Go through the data line by line from the top, retyping each exactly, and end with the line that contains "of live objects, each".

(Saved entries)
+---+

(* ===== verification/Namespace.v ===== *)
(** * The names an emitted script defines

    [src/src/impls/emitted_namespace.rs].  The catalogue of the starting schema and
    the printing of statements are parameters.  [Sqlite] is SQLite's own schema, a list
    of live objects, each in the main, the temporary or the attached database, with what
    they hang off: a machine that runs the statements of a script, wherever their objects
    are placed.  SQLite keeps a namespace per database; the walk keeps one for all, since
    the placement of the objects in databases relies on names being unique across them
    ([src/src/history/placement.rs]). *)

From S2P Require Import Prelude Text Errors Ast Exprs Names Placement.

Module Namespace.

(** What the walk asks of the starting schema. *)
Record Stored := { stored_name : str; stored_schema : option str; source_name : str }.
Record StoredIndex := { index_name : option str; index_schema : option str; index_table : str }.
Record StoredTrigger := { trigger_name : str; trigger_table : result Error str }.
Class Starting (Schema : Type) := {
  starting_tables : Schema → list Stored;
  starting_views : Schema → list Stored;
  starting_materialized_views : Schema → list Stored;
  starting_indexes : Schema → list StoredIndex;
  starting_triggers : Schema → list StoredTrigger
}.

Section Namespace.
Context {Payload Schema Tbl : Type} `{Library Payload Schema Tbl} `{!Placement.Nodes Payload Schema Tbl} `{!Starting Schema}.
Implicit Types (name : ObjectName Payload) (statement : Statement Payload).

Inductive Source := Input (statement : Statement Payload) | Generated (label : str) | Initial (label : str).

Definition describe (self : Source) : str :=
  match self with
  | Generated label | Initial label => label
  | Input statement =>
      match statement with
      | SCreateTable create => name_to_string (ct_name create)
      | SCreateView view => name_to_string (cv_name view)
      | SCreateVirtualTable name _ _ _ => name_to_string name
      | SCreateIndex index =>
          match ci_name index with
          | Some name => name_to_string name
          | None => lit "an index on " ++ name_to_string (ci_table_name index)
          end
      | SCreateTrigger trigger _ => name_to_string (tg_name trigger) ++ lit " on " ++ name_to_string (tg_table_name trigger)
      | SAlterTable alter => name_to_string (at_name alter)
      | other => Placement.statement_to_string other
      end
  end.

Record Entry := { entry_source : Source; owner : option str }.
Record Namespaces := { objects : gmap str Entry; triggers : gmap str Entry }.
Definition namespaces_default : Namespaces := {| objects := ∅; triggers := ∅ |}.

Definition sqlite_key (name : str) : str := to_ascii_lowercase name.
Definition key name : str := to_ascii_lowercase (last_ident_value_or_display name).

Definition initial_description (kind : str) (schema : option str) (name : str) : str :=
  match schema with
  | None => lit "the initial " ++ kind ++ lit " " ++ name
  | Some schema => lit "the initial " ++ kind ++ lit " " ++ schema ++ lit "." ++ name
  end.

Definition object_collision (name : str) (first second : Source) : Error :=
  EmittedNameCollision (lit "objects") name (describe first) (describe second)
    (lit "SQLite holds tables, views and indexes in one namespace where PostgreSQL holds one per schema").
Definition trigger_collision (name : str) (first second : Source) : Error :=
  EmittedNameCollision (lit "triggers") name (describe first) (describe second)
    (lit "SQLite names a trigger across the whole database where PostgreSQL names it within its table").

(** ** Operations *)

Definition define_object_key (self : Namespaces) (k : str) (owner : option str) (source : Source) : result Error Namespaces :=
  match objects self !! k with
  | Some held => Err (object_collision k (entry_source held) source)
  | None => Ok {| objects := <[k := {| entry_source := source; owner := owner |}]> (objects self); triggers := triggers self |}
  end.
Definition define_object (self : Namespaces) name (owner : option (ObjectName Payload)) (source : Source) : result Error Namespaces :=
  define_object_key self (key name) (key <$> owner) source.

Definition define_trigger_key (self : Namespaces) (k owner : str) (source : Source) : result Error Namespaces :=
  match triggers self !! k with
  | Some held => Err (trigger_collision k (entry_source held) source)
  | None => Ok {| objects := objects self; triggers := <[k := {| entry_source := source; owner := Some owner |}]> (triggers self) |}
  end.
Definition define_trigger (self : Namespaces) name (owner : ObjectName Payload) (source : Source) : result Error Namespaces :=
  define_trigger_key self (key name) (key owner) source.

(** [retain] keeps what does not hang off [k]. *)
Definition retain (k : str) (m : gmap str Entry) : gmap str Entry := filter (λ kv, owner kv.2 ≠ Some k) m.

Definition drop_object (self : Namespaces) name : Namespaces :=
  let k := key name in
  {| objects := retain k (base.delete k (objects self)); triggers := retain k (triggers self) |}.

Definition reown (from to : str) (entry : Entry) : Entry :=
  if decide (owner entry = Some from) then {| entry_source := entry_source entry; owner := Some to |} else entry.

Definition rename_object (self : Namespaces) (from to : ObjectName Payload) (source : Source) : result Error Namespaces :=
  let from := key from in
  let to := key to in
  match objects self !! to with
  | Some held => Err (object_collision to (entry_source held) source)
  | None =>
      let objects := match objects self !! from with
                     | Some entry => <[to := entry]> (base.delete from (objects self))
                     | None => objects self
                     end in
      Ok {| objects := reown from to <$> objects; triggers := reown from to <$> triggers self |}
  end.

(** The operations of an [ALTER TABLE]. *)
Fixpoint alter_operations (self : Namespaces) (altered : ObjectName Payload) (operations : list (AlterTableOperation Payload))
    (source : Source) : result Error Namespaces :=
  match operations with
  | [] => Ok self
  | RenameTo to :: operations =>
      self ← rename_object self altered to source;
      alter_operations self altered operations source
  | _ :: operations => alter_operations self altered operations source
  end.

Definition apply (self : Namespaces) statement (source : Source) : result Error Namespaces :=
  match statement with
  | SCreateTable create => define_object self (ct_name create) None source
  | SCreateView view => define_object self (cv_name view) None source
  | SCreateVirtualTable name _ _ _ => define_object self name None source
  | SCreateIndex index =>
      match ci_name index with
      | Some name => define_object self name (Some (ci_table_name index)) source
      | None => Ok self
      end
  | SCreateTrigger trigger _ => define_trigger self (tg_name trigger) (tg_table_name trigger) source
  | SDrop object_type names _ =>
      Ok (if match object_type with Table | View | Index => true | _ => false end
          then foldl drop_object self names else self)
  | SDropTrigger trigger_name _ _ =>
      Ok {| objects := objects self; triggers := base.delete (key trigger_name) (triggers self) |}
  | SAlterTable alter => alter_operations self (at_name alter) (at_operations alter) source
  | _ => Ok self
  end.

Definition seed_object (kind : str) (self : Namespaces) (stored : Stored) : result Error Namespaces :=
  define_object_key self (sqlite_key (stored_name stored)) None
    (Initial (initial_description kind (stored_schema stored) (source_name stored))).

Definition seed_index (self : Namespaces) (index : StoredIndex) : result Error Namespaces :=
  match index_name index with
  | None => Ok self
  | Some name =>
      define_object_key self (sqlite_key name) (Some (sqlite_key (index_table index)))
        (Initial (initial_description (lit "index") (index_schema index) name))
  end.

Definition seed_trigger (self : Namespaces) (trigger : StoredTrigger) : result Error Namespaces :=
  owner ← sqlite_key <$> trigger_table trigger;
  define_trigger_key self (sqlite_key (trigger_name trigger)) owner
    (Initial (initial_description (lit "trigger") None (trigger_name trigger))).

Definition seed (self : Namespaces) (schema : Schema) : result Error Namespaces :=
  self ← try_fold (seed_object (lit "table")) self (starting_tables schema);
  self ← try_fold (seed_object (lit "view")) self (starting_views schema);
  self ← try_fold (seed_object (lit "materialized view")) self (starting_materialized_views schema);
  self ← try_fold seed_index self (starting_indexes schema);
  try_fold seed_trigger self (starting_triggers schema).

(** [reject_name_collisions]; the namespaces at the end are what the walk leaves. *)
Definition walk (initial_schema : option Schema) (emitted : list (Source * Statement Payload)) : result Error Namespaces :=
  namespaces ← match initial_schema with Some schema => seed namespaces_default schema | None => Ok namespaces_default end;
  try_fold (λ namespaces '(source, statement), apply namespaces statement source) namespaces emitted.
Definition reject_name_collisions (initial_schema : option Schema) (emitted : list (Source * Statement Payload)) : result Error () :=
  _ ← walk initial_schema emitted; mret ().

(** ** The sources of the emitted statements *)

Definition generated_artifact_label statement : str :=
  match statement with
  | SCreateVirtualTable _ _ module_name _ =>
      if eq_ignore_ascii_case (value module_name) (lit "vec0") then lit "a generated vec0 virtual table"
      else lit "a generated virtual table"
  | SCreateView _ => lit "a generated RLS view"
  | SCreateTrigger _ _ => lit "a generated trigger"
  | SCreateTable _ => lit "a generated backing table"
  | _ => lit "a generated statement"
  end.

Definition sourced_unit (input : Statement Payload) (emitted : list (Statement Payload)) : list (Source * Statement Payload) :=
  let is_create_table := match input with SCreateTable _ => true | _ => false end in
  imap (λ i s, (if is_create_table && (0 <? i)%nat then Generated (generated_artifact_label s) else Input input, s)) emitted.
Definition sourced (inputs : list (Statement Payload)) (translated : list (list (Statement Payload))) : list (Source * Statement Payload) :=
  concat (map (λ '(input, emitted), sourced_unit input emitted) (zip inputs translated)).
End Namespace.

(** ** SQLite's schema *)

Module Sqlite.
Section Sqlite.
Context {Payload Schema Tbl : Type} `{Library Payload Schema Tbl}.

Inductive Database := MainDb | TempDb | AttachedDb.
Inductive Kind := KTable | KView | KIndex | KTrigger.

#[global] Instance Database_eq_dec : EqDecision Database.
Proof. solve_decision. Defined.
#[global] Instance Kind_eq_dec : EqDecision Kind.
Proof. solve_decision. Defined.

(** A live object: the database it is in, and the table or view it hangs off. *)
Record Live := { kind : Kind; home : Database; live_name : str; live_owner : option (Database * str) }.

(** Each database keeps tables, views and indexes in one namespace and triggers in
    another. *)
Definition is_trigger (o : Live) : bool := match kind o with KTrigger => true | _ => false end.
Definition is_at (trigger : bool) (h : Database) (name : str) (o : Live) : bool :=
  Bool.eqb (is_trigger o) trigger && bool_decide (home o = h) && bool_decide (live_name o = name).
Definition taken (schema : list Live) (trigger : bool) (h : Database) (name : str) : bool := existsb (is_at trigger h name) schema.

(** A name is looked for in the temporary database, the main one, the attached one. *)
Definition resolve (schema : list Live) (trigger : bool) (name : str) : option Live :=
  match List.find (is_at trigger TempDb name) schema with
  | Some o => Some o
  | None =>
      match List.find (is_at trigger MainDb name) schema with
      | Some o => Some o
      | None => List.find (is_at trigger AttachedDb name) schema
      end
  end.

(** Why a script stops: a name that is taken in its database, where SQLite refuses the
    statement or, under IF NOT EXISTS, keeps the first object for both; or a statement
    about an object that is not there or of another kind. *)
Inductive Stop := Collision | NoSuchObject.

Definition add_object (schema : list Live) (o : Live) : Stop + list Live :=
  if taken schema (is_trigger o) (home o) (live_name o) then inl Collision else inr (o :: schema).

(** A dropped object takes with it whatever hangs off it. *)
Definition survives (dropped : Live) (o : Live) : bool :=
  negb (is_at (is_trigger dropped) (home dropped) (live_name dropped) o)
  && negb (negb (is_trigger dropped) && bool_decide (live_owner o = Some (home dropped, live_name dropped))).
Definition remove (schema : list Live) (dropped : Live) : list Live := List.filter (survives dropped) schema.

(** [IF EXISTS] is the reading of a DROP of a name that nothing has. *)
Fixpoint drops (schema : list Live) (expected : Kind) (names : list str) : Stop + list Live :=
  match names with
  | [] => inr schema
  | name :: names =>
      match resolve schema false name with
      | Some o => if decide (kind o = expected) then drops (remove schema o) expected names else inl NoSuchObject
      | None => drops schema expected names
      end
  end.

(** A renamed table stays in its database and keeps what hangs off it. *)
Definition relabel (from : Live) (to : str) (o : Live) : Live :=
  {| kind := kind o; home := home o;
     live_name := if is_at false (home from) (live_name from) o then to else live_name o;
     live_owner := if decide (live_owner o = Some (home from, live_name from)) then Some (home from, to) else live_owner o |}.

+---+

§ Response area
(* ===== verification/Namespace.v ===== *)
(** * The names an emitted script defines

    [src/src/impls/emitted_namespace.rs].  The catalogue of the starting schema and
    the printing of statements are parameters.  [Sqlite] is SQLite's own schema, a list
    of live objects, each in the main, the temporary or the attached database, with what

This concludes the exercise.